By Gene Joyner, Extension Agent
Palm Beach County Cooperative Extension Service

Most tropical fruits are off to a strong start on our spring growing season. Many fruits have large amounts of blossoms coming out which should insure a good fruit crop later in the season.

If you forgot to fertilize, don’t put it off any longer. Fertilize tropical fruits with a good quality complete fertilizer at manufacturer’s recommended rates. If you have any leftover pruning that hasn’t been completed earlier, that, too, needs to be done now so the trees don’t waste energy on branches that should have been removed earlier.

If you have container plants that need to be put in the ground, that can be done too and they will establish quickly and have the benefit of our long growing season to get well established before next winter.

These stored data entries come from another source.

(** * ScreenGuide: instruction processor, vision-analysis service and
      step-tracking components

    A shallow embedding of the parts of the application that carry its
    behavioural contract:

    - [InstructionProcessor.processInstructions]
      (components/InstructionProcessor.tsx),
    - [AIVisionService] (services/aiVisionService.ts),
    - the step handlers of [TaskViewer], [TaskInputPanel] and
      [AIGuidePopup].

    JavaScript values are modelled as they are at run time: strings are
    sequences of UTF-16 code units, numbers are the extended rationals
    with NaN and arithmetic on them rounds to the nearest double, values
    parsed from JSON are untyped. *)

From Stdlib Require Import ZArith NArith QArith Qround Qpower Qabs Lia.
From Stdlib Require Import String Ascii.
From Stdlib Require Import DecimalString Lqa.
From stdpp Require Import base option list.
From stdpp Require Import gmap strings.

Open Scope nat_scope.

#[local] Set Warnings "-register-all".

(* ===================================================================== *)
(** * JavaScript strings                                                  *)
(* ===================================================================== *)

Module JsString.

(** A string is a sequence of 16-bit code units. *)
Definition code_unit := N.
Definition t := list code_unit.

Definition of_ascii (s : string) : t :=
  map N_of_ascii (list_ascii_of_string s).

Definition LF : code_unit := 10%N.
Definition DOT : code_unit := 46%N.

(** [\d] without the unicode flag: the ten ASCII digits. *)
Definition is_digit (c : code_unit) : bool :=
  ((48 <=? c) && (c <=? 57))%N.

(** WhiteSpace and LineTerminator code points of ECMAScript (all of them
    lie in the basic plane, so each is one code unit). *)
Definition is_space (c : code_unit) : bool :=
  ((c =? 9) || (c =? 10) || (c =? 11) || (c =? 12) || (c =? 13)
   || (c =? 32) || (c =? 160) || (c =? 5760)
   || ((8192 <=? c) && (c <=? 8202))
   || (c =? 8232) || (c =? 8233) || (c =? 8239) || (c =? 8287)
   || (c =? 12288) || (c =? 65279))%N.

Fixpoint trimStart (s : t) : t :=
  match s with
  | c :: s' => if is_space c then trimStart s' else s
  | [] => []
  end.

Definition trimEnd (s : t) : t := rev (trimStart (rev s)).

(** [String.prototype.trim]. *)
Definition trim (s : t) : t := trimEnd (trimStart s).

(** ** [split(/\n|\.|\d+\./)]

    [digits_dot s] is the length of the match of [\d*\.] anchored at the
    head of [s]; the greedy [\d+] can only be followed by the period after
    the whole run of digits, so backtracking never finds another match. *)
Fixpoint digits_dot (s : t) : option nat :=
  match s with
  | [] => None
  | c :: s' =>
      if (c =? DOT)%N then Some 1
      else if is_digit c then S <$> digits_dot s'
      else None
  end.
(** The clock reaches [t]; a timer that is due fires. *)
Definition advance (t : nat) (pg : Page) : Page :=
  match timer pg with
  | Some (due, func) =>
      if (due <=? t)%nat then mkPage (func (react pg)) None (Nat.max (now pg) t)
      else mkPage (react pg) (timer pg) (Nat.max (now pg) t)
  | None => mkPage (react pg) None (Nat.max (now pg) t)
  end.

(** The arrow function [onInputChangeHandler] hands to [debounce]. *)
Definition inputCallback (fieldName value type : string)
    (onChangeField : string -> FormState -> FormState)
    : FormState -> FormState :=
  fun st =>
    onChangeField value
      (setNewTransformation
         (fun prevState =>
            VObj (set_field type
                    (VObj (set_field
                             (if String.eqb fieldName "prompt" then "prompt" else "to")
                             (VStr value)
                             (spread (prop prevState type))))
                    (spread prevState)))
         st).

Definition onInputChangeHandler (fieldName value type : string)
    (onChangeField : string -> FormState -> FormState) : Page -> Page :=
  debounce (inputCallback fieldName value type onChangeField) 1000.

(** Section parameter: [creditFee] of the constants module, which is not
    among the sources. *)
Section WithCreditFee.
Variable creditFee : Z.

Definition onTransformHandler (props : Props) (st : FormState) : FormState :=
  mkForm (image st) VNull (isSubmitting st) true
         (deepMergeObjects (newTransformation st) (transformationConfig st))
         (fieldChanges st)
         (transitions st ++ [(userId props, creditFee)]).

Inductive Element : Type :=
| InsufficientCreditsModal
| CustomField (name : string)
| TransformedImage
| Button (label : string) (disabled : bool)
| Div (className : string) (children : list Element).

Definition is_null (v : value) : bool :=
  match v with
  | VNull => true
  | _ => false
  end.

(** The children of the [<form>], in order; [cond && <X />] renders
    nothing when [cond] is false. *)
Definition render (props : Props) (st : FormState) : list Element :=
  (if creditBalance props <? Z.abs creditFee then [InsufficientCreditsModal] else [])%Z
  ++ [CustomField "title"]
  ++ (if String.eqb (type props) "fill" then [CustomField "aspectRatio"] else [])
  ++ (if String.eqb (type props) "remove" || String.eqb (type props) "recolor"
      then [Div "prompt-field"
              (CustomField "prompt"
               :: (if String.eqb (type props) "recolor"
                   then [CustomField "color"] else []))]
      else [])
  ++ [Div "media-uploader-field" [CustomField "publicId"; TransformedImage];
      Div "flex flex-col gap-4"
        [Button (if isTransforming st then "Transforming..." else "Apply Transformation")
                (isTransforming st || is_null (newTransformation st));
         Button (if isSubmitting st then "Submitting..." else "Save Image")
                (isSubmitting st)]].

End WithCreditFee.

(** One keystroke: the clock reaches [at_], then the handler runs. *)
Record Edit := mkEdit
  { at_ : nat; fieldName : string; value_ : string; type_ : string }.

Definition keystroke (pg : Page) (e : Edit) : Page :=
  onInputChangeHandler (fieldName e) (value_ e) (type_ e) field_onChange
    (advance (at_ e) pg).

Definition keystrokes (es : list Edit) (pg : Page) : Page :=
  fold_left keystroke es pg.

End Form.

(** ** Vocabulary of the statements below *)
Module Observe.
Import Connection Store.

(** The request can get hold of the connection. *)
Definition acquires (w : World) : bool :=
  match snd (connectToDatabase w) with
  | Normal _ => true
  | Throw _ => false
  end.

(** The store answers the next [n] document operations. *)
Definition answers (n : nat) (w : World) : bool :=
  forallb (fun f => match f with None => true | Some _ => false end)
          (firstn n (faults w)).

(** The balance [b], the delta [d] and their sum are all safe integers,
    so that the numbers' sum is the integers' sum. *)
Definition safe_sum (b d : Z) : bool :=
  isSafeInteger b && isSafeInteger d && isSafeInteger (b + d).

(** *** The connection cache *)

(** What holds of every state the event loop can reach from a fresh
    process: either no connection was ever attempted, or exactly one was,
    through promise 0, and everything cached or returned stems from it. *)
Inductive Inv (url : option string) (sys : System) : Prop :=
| Inv_idle :
    MONGODB_URL (proc sys) = url ->
    promises (proc sys) = [] ->
    connectCalls (proc sys) = [] ->
    cached (proc sys) = mkCached None None ->
    waiting sys = [] ->
    (forall c r, In (c, r) (finished sys) ->
                 truthy url = None /\ r = Throw configError) ->
    Inv url sys
| Inv_attempted (u : string) (st : PromiseState) :
    MONGODB_URL (proc sys) = url ->
    truthy url = Some u ->
    promises (proc sys) = [st] ->
    connectCalls (proc sys) = [(u, connectOptions)] ->
    promise (cached (proc sys)) = Some 0 ->
    (forall m, conn (cached (proc sys)) = Some m -> st = Fulfilled m) ->
    (forall c p, In (c, p) (waiting sys) -> p = 0) ->
    (forall c r, In (c, r) (finished sys) ->
                 match r with
                 | Normal m => st = Fulfilled m /\ conn (cached (proc sys)) = Some m
                 | Throw e => st = Rejected e
                 end) ->
    Inv url sys.

End Observe.

(** ** Sample inputs *)
Module Samples.
Import Connection Store.

Definition url : option string := Some "mongodb://db".

(** Two callers race for the first connection, a third comes later. *)
Definition race : list Event :=
  [Call; Call; Settle 0 (Normal 7); Resume 1; Resume 0; Call].

Definition after_race : System :=
  Eval vm_compute in
    match run (start (boot url)) race with
    | Some s => s
    | None => start (boot url)
    end.

Definition refused : Error := MkError "ECONNREFUSED".

(** The first attempt is refused; a second caller comes afterwards. *)
Definition outage : list Event :=
  [Call; Settle 0 (Throw refused); Resume 0; Call; Resume 1].

Definition after_outage : System :=
  Eval vm_compute in
    match run (start (boot url)) outage with
    | Some s => s
    | None => start (boot url)
    end.

Definition alice : User := mkUser "0" "clerk_1" "alice@example.org" "alice" "a.png" 10.

Definition world : World :=
  mkWorld (boot url) (Normal 7) [] [alice] [] 1 10 [] [] [].

(** The same world with a store that answers once and then fails. *)
Definition flaky : World :=
  mkWorld (boot url) (Normal 7) [None; Some (MkError "network")] [alice] []
          1 10 [] [] [].

(** [{remove: {prompt: "cat"}}] *)
Definition pending_cat : Form.value :=
  Form.VObj [("remove", Form.VObj [("prompt", Form.VStr "cat")])].

(** [{remove: {prompt: "dog", removeShadow: true}, recolor: {color: "red"}}] *)
Definition committed_dog : Form.value :=
  Form.VObj
    [("remove", Form.VObj [("prompt", Form.VStr "dog");
                           ("removeShadow", Form.VBool true)]);
     ("recolor", Form.VObj [("color", Form.VStr "red")])].

(** [{remove: {prompt: "cat", removeShadow: true}, recolor: {color: "red"}}] *)
Definition merged_cat : Form.value :=
  Form.VObj
    [("remove", Form.VObj [("prompt", Form.VStr "cat");
                           ("removeShadow", Form.VBool true)]);
     ("recolor", Form.VObj [("color", Form.VStr "red")])].

Definition props : Form.Props :=
  Form.mkProps "Add" Form.VNull "0" "remove" 10 Form.VNull.

(** A freshly mounted form at time 0. *)
Definition page : Form.Page :=
  Form.mkPage (Form.initialState props) None 0.

(** Five keystrokes in the prompt field, 100 ms apart. *)
Definition typing : list Form.Edit :=
  [Form.mkEdit 0 "prompt" "c" "remove";
   Form.mkEdit 100 "prompt" "ca" "remove";
   Form.mkEdit 200 "prompt" "cat" "remove";
   Form.mkEdit 300 "prompt" "cats" "remove";
   Form.mkEdit 400 "prompt" "cat" "remove"].

End Samples.

(** ** TransformationForm.tsx: the other handlers *)
Module Handlers.
Import Form.

(** JavaScript truthiness, as [if (x)] and [x && y] test it. *)
Definition truthy (v : value) : bool :=
  match v with
  | VUndefined | VNull => false
  | VBool b => b
  | VNum n => negb (n =? 0)%Z
  | VStr s => negb (String.eqb s "")
  | VObj _ => true
  end.

(** What a template literal prints for a value. *)
Definition toString (v : value) : string :=
  match v with
  | VUndefined => "undefined"
  | VNull => "null"
  | VBool true => "true"
  | VBool false => "false"
  | VNum n => NilEmpty.string_of_int (Z.to_int n)
  | VStr s => s
  | VObj _ => "[object Object]"
  end.

(** [v.k]: reading a property of [null] or [undefined] throws. *)
Definition member (v : value) (k : string) : Completion value :=
  match v with
  | VNull =>
      Throw (MkError ("TypeError: Cannot read properties of null (reading '"
                      ++ k ++ "')")%string)
  | VUndefined =>
      Throw (MkError ("TypeError: Cannot read properties of undefined (reading '"
                      ++ k ++ "')")%string)
  | _ => Normal (prop v k)
  end.

Definition setImage (f : value -> value) (st : FormState) : FormState :=
  mkForm (f (image st)) (newTransformation st) (isSubmitting st)
         (isTransforming st) (transformationConfig st) (fieldChanges st)
         (transitions st).

Definition setIsSubmitting (b : bool) (st : FormState) : FormState :=
  mkForm (image st) (newTransformation st) b (isTransforming st)
         (transformationConfig st) (fieldChanges st) (transitions st).

(** [disabled={isTransforming || newTransformation === null}] of the
    Apply Transformation button. *)
Definition applyDisabled (st : FormState) : bool :=
  isTransforming st || is_null (newTransformation st).

(** A click on the button: a disabled button does not call its handler. *)
Definition clickApply (creditFee : Z) (props : Props) (st : FormState)
    : FormState :=
  if applyDisabled st then st else onTransformHandler creditFee props st.

Fixpoint clicks (n : nat) (creditFee : Z) (props : Props) (st : FormState)
    : FormState :=
  match n with
  | O => st
  | S k => clicks k creditFee props (clickApply creditFee props st)
  end.
(** ** Switching the contact *)

(** C4, as stated, fails.  Over a stored token the contact list
    [alice; bob] arrives, [alice] becomes the active contact and her history
    [from_alice] is received; then [bob] is clicked.  The page that results
    shows the name of [bob] in the header above the message of [alice],
    which is no message of the conversation with [bob]. *)
Lemma contact_switch_keeps_old_messages :
  let p := run chat_loaded
             [Settle 0 (Resolved true (DMessages [from_alice]));
              ClickContact 1] in
  reachable p
  ∧ ∃ c, screen p = ChatAppOf c
       ∧ ChatApp.activeUser c = Some bob
       ∧ ChatApp.header c = User.username bob
       ∧ ChatApp.messages c = [from_alice]
       ∧ of_conversation alice from_alice
       ∧ ¬ of_conversation bob from_alice.
Proof.
  split; [apply reachable_run, reachable_run, reachable_boot |].
  eexists. split; [reflexivity |]. repeat split; try reflexivity.
  - by left.
  - by intros [?|?].
Qed.

(** C4, amended.  In a session with a token, switching the active contact
    from [A] to another contact [B] of the list changes the header to [B],
    leaves the displayed messages as they were and issues one fetch of the
    history of [B] with the session headers; when that fetch is answered,
    the displayed list is replaced wholesale by the history received. *)
Theorem contact_switch_replaces_messages_on_response
    (p : Page) (c : ChatApp.t) (i : nat) (A B : User.t) :
  screen p = ChatAppOf c →
  truthy (ChatApp.token c) = true →
  ChatApp.activeUser c = Some A →
  ChatApp.users c !! i = Some B →
  A ≠ B →
  let fetch := mkRequest (ApiMessagesOf (User.id B)) GET
                 (ChatApp.headers c) None in
  let p1 := step p (ClickContact i) in
  screen p1 = ChatAppOf (ChatApp.setActiveUser (Some B) c)
  ∧ ChatApp.header (ChatApp.setActiveUser (Some B) c) = User.username B
  ∧ ChatApp.messages (ChatApp.setActiveUser (Some B) c) = ChatApp.messages c
  ∧ issued p (ClickContact i) = [fetch]
  ∧ inflight p1 = inflight p ++ [(fetch, AwaitMessages)]
  ∧ ∀ (ok : bool) (data : list Message.t),
      screen (step p1 (Settle (length (inflight p))
                         (Resolved ok (DMessages data))))
      = ChatAppOf (ChatApp.setMessages data
                     (ChatApp.setActiveUser (Some B) c)).
Proof.
  intros Hs Htok HA HB Hne fetch p1.
  assert (ChatApp.effects (Some c) (ChatApp.setActiveUser (Some B) c)
          = [(fetch, AwaitMessages)]) as Heff.
  { unfold ChatApp.effects, ChatApp.load, ChatApp.token in *. simpl.
    rewrite decide_True by done.
    rewrite decide_False by (rewrite HA; intros [_ ?]; congruence).
    simpl. by rewrite Htok. }
  assert (p1 = issue [(fetch, AwaitMessages)]
                 (mkPage (localStorage p) (app p)
                    (ChatAppOf (ChatApp.setActiveUser (Some B) c))
                    (inflight p) (sent p))) as Hp1.
  { subst p1. unfold step. rewrite Hs. unfold ChatApp.click. rewrite HB.
    unfold update_chat. by rewrite Heff. }
  repeat split; try (by rewrite Hp1).
  - apply issued_app. fold p1. by rewrite Hp1.
  - intros ok data. rewrite Hp1. unfold step, settle, issue. simpl.
    rewrite lookup_app_r by done. rewrite Nat.sub_diag. simpl.
    unfold update_chat, issue. by simpl.
Qed.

If you’re going to try grafting, air layering, or other propagation methods, don’t put that off either. Things are ready right now and you can safely do any type of propagation from not until late fall.

Check new growth coming out on many plants for signs of sucking insect buildups such as aphids, whitefly and scale. If these get to levels that warrant control, apply pesticides labeled for that particular crop and keep the pests from doing major damage.

If you have fruits that should be producing flowers this time of year and they are not, you can probably blame it on leftover stress caused by the hurricanes. Some trees may skip this year on flowering because they put all their energy into producing more leaves and replacement branches and there’s little you can do to change that.